Problem
Return the records below character for character.

Data excerpts

(** The block is put into its list and counted. *)
Lemma put_back_ok s ar fls a i x us idx vs :
  heap_rep s ar fls -> ar !! a = Some (Small i (us ++ idx :: vs)) -> std_descs !! i = Some x ->
  let p := block_addr a x idx in
  let c := d_blocks_per_arena x - Z.of_nat (length (us ++ vs)) in
  exists s1 s2 s3 s4 fls', on_vm (memset p 204 (d_block_size x)) s = Ok (tt, s1) /\
    as_block p (ListElem 3435973836 3435973836) s1 = Ok (tt, s2) /\
    on_elems (list_push_front (free_list (desc_addr descs_at i)) p) s2 = Ok (tt, s3) /\
    words (hv s3) (a + 8) = c - 1 /\ on_vm (wr (a + 8) c) s3 = Ok (tt, s4) /\
    heap_rep s4 (<[a := Small i (us ++ vs)]> ar) fls' /\ frame (<[a := Small i (us ++ vs)]> ar) s s4 /\
    (forall b m, is_live (<[a := Small i (us ++ vs)]> ar) b m <-> is_live ar b m /\ b <> p).
Proof.
  intros Hr Ha Hx p c. set (used := us ++ idx :: vs) in *. assert (Hu : idx ∈ used) by (apply elem_of_app; right; apply elem_of_cons; by left).
  destruct (std_desc_ok i x Hx) as (Hi7 & Hbs & Hmod & Hbpa & _). destruct (header_small descs_at s ar fls a i used x Hr Ha Hx) as (Hc & Hnd & Hf).
  pose proof (used_range descs_at s ar fls a i used x idx Hr Ha Hx Hu) as Hidx. destruct (block_in_page a x i idx Hx Hidx) as [P1 P2].
  destruct (lookup_lt_is_Some_2 fls i) as [xs Hi]; [by rewrite (hr_length _ _ _ _ Hr)|].
  assert (Hlive : live_at ar a p (d_block_size x)) by (unfold live_at; rewrite Ha; by exists x, idx).
  destruct (live_in_arena descs_at s ar fls a p _ Hr Hlive) as (_ & _ & _ & _ & _ & Hp4 & _).
  destruct (memset_words_ok p (d_block_size x) 204 Hp4 Hmod ltac:(lia) (Z.to_nat (d_block_size x)) p (hv s)) as (w1 & E1 & Hout & _); [lia|lia|].
  destruct (fam_push_front descs_at (elems s) fls i xs p (ListElem 3435973836 3435973836)) as (m1 & E2 & Hl);
    [apply Hr|done|destruct (arena_bounds descs_at s ar fls a _ Hr Ha); unfold NULL, PHYS_BASE in *; lia|by apply (live_not_free s ar fls a i x used)|].
  unfold hdr in E2. set (w2 := put_word (a + 8) c w1). pose proof (rep_small descs_at s ar fls a i used x Hr Ha Hx) as Hsa.
  assert (Hnd' : NoDup (us ++ vs) /\ idx ∉ us ++ vs).
  { unfold used in Hnd. rewrite <- Permutation_middle in Hnd. apply NoDup_cons in Hnd as [? ?]. done. }
  assert (Hin : forall j, j ∈ us ++ vs <-> j ∈ used /\ j <> idx).
  { intros j. unfold used. rewrite <- Permutation_middle, elem_of_cons. split; [|naive_solver]. intros H. split; [by right|]. intros ->. by destruct Hnd'. }
  assert (Hlive' : forall b m, is_live (<[a := Small i (us ++ vs)]> ar) b m <-> is_live ar b m /\ b <> p).
  { intros b m. rewrite (is_live_update ar a i x used (us ++ vs) b m Ha Hx), (is_live_split ar a i x used b m Ha Hx). split.
    - intros [(a0 & Hne & H)|(j & Hj & -> & ->)].
      + split; [left; by exists a0|]. intros ->. destruct (live_in_arena descs_at s ar fls a0 p m Hr H) as (k0 & Hk0 & L1 & L2 & L3 & _).
        apply Hne. apply (arena_unique descs_at s ar fls a0 a k0 _ p Hr Hk0 Ha); cbn [pages_of]; lia.
      + apply Hin in Hj as [Hj Hne]. split; [right; by exists j|]. intros Ej. apply block_addr_inj in Ej; [done|lia].
    - intros [[H|(j & Hj & -> & ->)] Hne]; [by left|right]. exists j. split; [|done]. apply Hin. split; [done|]. by intros ->. }
  exists (HS (set_words w1 (hv s)) (elems s) (descs s)). eexists. exists (HS (set_words w1 (hv s)) m1 (descs s)). eexists. exists (<[i := p :: xs]> fls).
  split; [by apply on_vm_ok|]. split; [reflexivity|]. split; [unfold on_elems; cbn [elems hv descs]; by rewrite E2|].
  split; [cbn; rewrite Hout, Hc by lia; unfold c, used; rewrite !length_app; cbn [length]; lia|]. split; [apply wr_ok|]. split_and!; [| |done].
  - apply (rep_update descs_at s ar fls a i x used); try done.
    + by destruct Hnd'.
    + rewrite Forall_forall in *. intros j Hj. apply Hf. by apply Hin in Hj as [Hj _].
    + intros y Hy. cbn. rewrite put_word_ne by lia. apply Hout. lia.
    + cbn. rewrite put_word_ne, Hout by lia. apply Hsa.
    + cbn. rewrite put_word_ne, Hout by lia. apply Hsa.
    + cbn. apply put_word_eq.
    + rewrite length_insert. apply Hr.
    + intros i' zs b Hz. rewrite (free_block_update ar a i x used (us ++ vs) i' b Ha Hx). destruct (decide (i = i')) as [<-|Hne].
      * rewrite list_lookup_insert_eq in Hz by (by apply (lookup_lt_Some _ _ xs)). injection Hz as <-.
        rewrite elem_of_cons, (hr_free _ _ _ _ Hr i xs b Hi), (free_block_split ar a i x used i b Ha Hx). split.
        -- intros [->|[H|[_ (j & Hj & Hju & ->)]]]; [right; split; [done|]; exists idx; by destruct Hnd'|by left|right].
           split; [done|]. exists j. split; [done|]. split; [|done]. intros H. by apply Hin in H as [H _].
        -- intros [H|[_ (j & Hj & Hju & ->)]]; [right; by left|]. destruct (decide (j = idx)) as [->|Hji]; [by left|right; right].
           split; [done|]. exists j. split; [done|]. split; [|done]. intros H. apply Hju, Hin. done.
      * rewrite list_lookup_insert_ne in Hz by done. rewrite (hr_free _ _ _ _ Hr i' zs b Hz), (free_block_split ar a i x used i' b Ha Hx).
        split; (intros [H|[-> _]]; [by left|done]).
  - intros b m y Hlb Hy. apply Hlive' in Hlb as [Hlb Hne]. cbn. destruct Hlb as [a0 Hlb].
    destruct (live_disjoint descs_at s ar fls b m p (d_block_size x) Hr (ex_intro _ a0 Hlb) (ex_intro _ a Hlive)) as [[-> _]|Hd]; [done|].
    destruct (live_in_arena descs_at s ar fls a0 b m Hr Hlb) as (k0 & Hk0 & L1 & L2 & _).
    rewrite put_word_ne; [apply Hout; lia|]. intros ->. destruct (decide (a0 = a)) as [->|Hna]; [lia|].
    destruct (hr_apart _ _ _ _ Hr a0 a k0 _ Hk0 Ha Hna) as [Hap|Hap]; cbn [pages_of] in Hap; lia.
Qed.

Solution to this exercise
(** The block is put into its list and counted. *)
Lemma put_back_ok s ar fls a i x us idx vs :
  heap_rep s ar fls -> ar !! a = Some (Small i (us ++ idx :: vs)) -> std_descs !! i = Some x ->
  let p := block_addr a x idx in
  let c := d_blocks_per_arena x - Z.of_nat (length (us ++ vs)) in
  exists s1 s2 s3 s4 fls', on_vm (memset p 204 (d_block_size x)) s = Ok (tt, s1) /\
    as_block p (ListElem 3435973836 3435973836) s1 = Ok (tt, s2) /\
    on_elems (list_push_front (free_list (desc_addr descs_at i)) p) s2 = Ok (tt, s3) /\
    words (hv s3) (a + 8) = c - 1 /\ on_vm (wr (a + 8) c) s3 = Ok (tt, s4) /\
    heap_rep s4 (<[a := Small i (us ++ vs)]> ar) fls' /\ frame (<[a := Small i (us ++ vs)]> ar) s s4 /\
    (forall b m, is_live (<[a := Small i (us ++ vs)]> ar) b m <-> is_live ar b m /\ b <> p).
Proof.
  intros Hr Ha Hx p c. set (used := us ++ idx :: vs) in *. assert (Hu : idx ∈ used) by (apply elem_of_app; right; apply elem_of_cons; by left).
  destruct (std_desc_ok i x Hx) as (Hi7 & Hbs & Hmod & Hbpa & _). destruct (header_small descs_at s ar fls a i used x Hr Ha Hx) as (Hc & Hnd & Hf).
  pose proof (used_range descs_at s ar fls a i used x idx Hr Ha Hx Hu) as Hidx. destruct (block_in_page a x i idx Hx Hidx) as [P1 P2].
  destruct (lookup_lt_is_Some_2 fls i) as [xs Hi]; [by rewrite (hr_length _ _ _ _ Hr)|].
  assert (Hlive : live_at ar a p (d_block_size x)) by (unfold live_at; rewrite Ha; by exists x, idx).
  destruct (live_in_arena descs_at s ar fls a p _ Hr Hlive) as (_ & _ & _ & _ & _ & Hp4 & _).
  destruct (memset_words_ok p (d_block_size x) 204 Hp4 Hmod ltac:(lia) (Z.to_nat (d_block_size x)) p (hv s)) as (w1 & E1 & Hout & _); [lia|lia|].
  destruct (fam_push_front descs_at (elems s) fls i xs p (ListElem 3435973836 3435973836)) as (m1 & E2 & Hl);
    [apply Hr|done|destruct (arena_bounds descs_at s ar fls a _ Hr Ha); unfold NULL, PHYS_BASE in *; lia|by apply (live_not_free s ar fls a i x used)|].
  unfold hdr in E2. set (w2 := put_word (a + 8) c w1). pose proof (rep_small descs_at s ar fls a i used x Hr Ha Hx) as Hsa.
  assert (Hnd' : NoDup (us ++ vs) /\ idx ∉ us ++ vs).
  { unfold used in Hnd. rewrite <- Permutation_middle in Hnd. apply NoDup_cons in Hnd as [? ?]. done. }
  assert (Hin : forall j, j ∈ us ++ vs <-> j ∈ used /\ j <> idx).
  { intros j. unfold used. rewrite <- Permutation_middle, elem_of_cons. split; [|naive_solver]. intros H. split; [by right|]. intros ->. by destruct Hnd'. }
  assert (Hlive' : forall b m, is_live (<[a := Small i (us ++ vs)]> ar) b m <-> is_live ar b m /\ b <> p).
  { intros b m. rewrite (is_live_update ar a i x used (us ++ vs) b m Ha Hx), (is_live_split ar a i x used b m Ha Hx). split.
    - intros [(a0 & Hne & H)|(j & Hj & -> & ->)].
      + split; [left; by exists a0|]. intros ->. destruct (live_in_arena descs_at s ar fls a0 p m Hr H) as (k0 & Hk0 & L1 & L2 & L3 & _).
        apply Hne. apply (arena_unique descs_at s ar fls a0 a k0 _ p Hr Hk0 Ha); cbn [pages_of]; lia.
      + apply Hin in Hj as [Hj Hne]. split; [right; by exists j|]. intros Ej. apply block_addr_inj in Ej; [done|lia].
    - intros [[H|(j & Hj & -> & ->)] Hne]; [by left|right]. exists j. split; [|done]. apply Hin. split; [done|]. by intros ->. }
  exists (HS (set_words w1 (hv s)) (elems s) (descs s)). eexists. exists (HS (set_words w1 (hv s)) m1 (descs s)). eexists. exists (<[i := p :: xs]> fls).
  split; [by apply on_vm_ok|]. split; [reflexivity|]. split; [unfold on_elems; cbn [elems hv descs]; by rewrite E2|].
  split; [cbn; rewrite Hout, Hc by lia; unfold c, used; rewrite !length_app; cbn [length]; lia|]. split; [apply wr_ok|]. split_and!; [| |done].
  - apply (rep_update descs_at s ar fls a i x used); try done.
    + by destruct Hnd'.
    + rewrite Forall_forall in *. intros j Hj. apply Hf. by apply Hin in Hj as [Hj _].
    + intros y Hy. cbn. rewrite put_word_ne by lia. apply Hout. lia.
    + cbn. rewrite put_word_ne, Hout by lia. apply Hsa.
    + cbn. rewrite put_word_ne, Hout by lia. apply Hsa.
    + cbn. apply put_word_eq.
    + rewrite length_insert. apply Hr.
    + intros i' zs b Hz. rewrite (free_block_update ar a i x used (us ++ vs) i' b Ha Hx). destruct (decide (i = i')) as [<-|Hne].
      * rewrite list_lookup_insert_eq in Hz by (by apply (lookup_lt_Some _ _ xs)). injection Hz as <-.
        rewrite elem_of_cons, (hr_free _ _ _ _ Hr i xs b Hi), (free_block_split ar a i x used i b Ha Hx). split.
        -- intros [->|[H|[_ (j & Hj & Hju & ->)]]]; [right; split; [done|]; exists idx; by destruct Hnd'|by left|right].
           split; [done|]. exists j. split; [done|]. split; [|done]. intros H. by apply Hin in H as [H _].
        -- intros [H|[_ (j & Hj & Hju & ->)]]; [right; by left|]. destruct (decide (j = idx)) as [->|Hji]; [by left|right; right].
           split; [done|]. exists j. split; [done|]. split; [|done]. intros H. apply Hju, Hin. done.
      * rewrite list_lookup_insert_ne in Hz by done. rewrite (hr_free _ _ _ _ Hr i' zs b Hz), (free_block_split ar a i x used i' b Ha Hx).
        split; (intros [H|[-> _]]; [by left|done]).
  - intros b m y Hlb Hy. apply Hlive' in Hlb as [Hlb Hne]. cbn. destruct Hlb as [a0 Hlb].
    destruct (live_disjoint descs_at s ar fls b m p (d_block_size x) Hr (ex_intro _ a0 Hlb) (ex_intro _ a Hlive)) as [[-> _]|Hd]; [done|].
    destruct (live_in_arena descs_at s ar fls a0 b m Hr Hlb) as (k0 & Hk0 & L1 & L2 & _).
    rewrite put_word_ne; [apply Hout; lia|]. intros ->. destruct (decide (a0 = a)) as [->|Hna]; [lia|].
    destruct (hr_apart _ _ _ _ Hr a0 a k0 _ Hk0 Ha Hna) as [Hap|Hap]; cbn [pages_of] in Hap; lia.
Qed.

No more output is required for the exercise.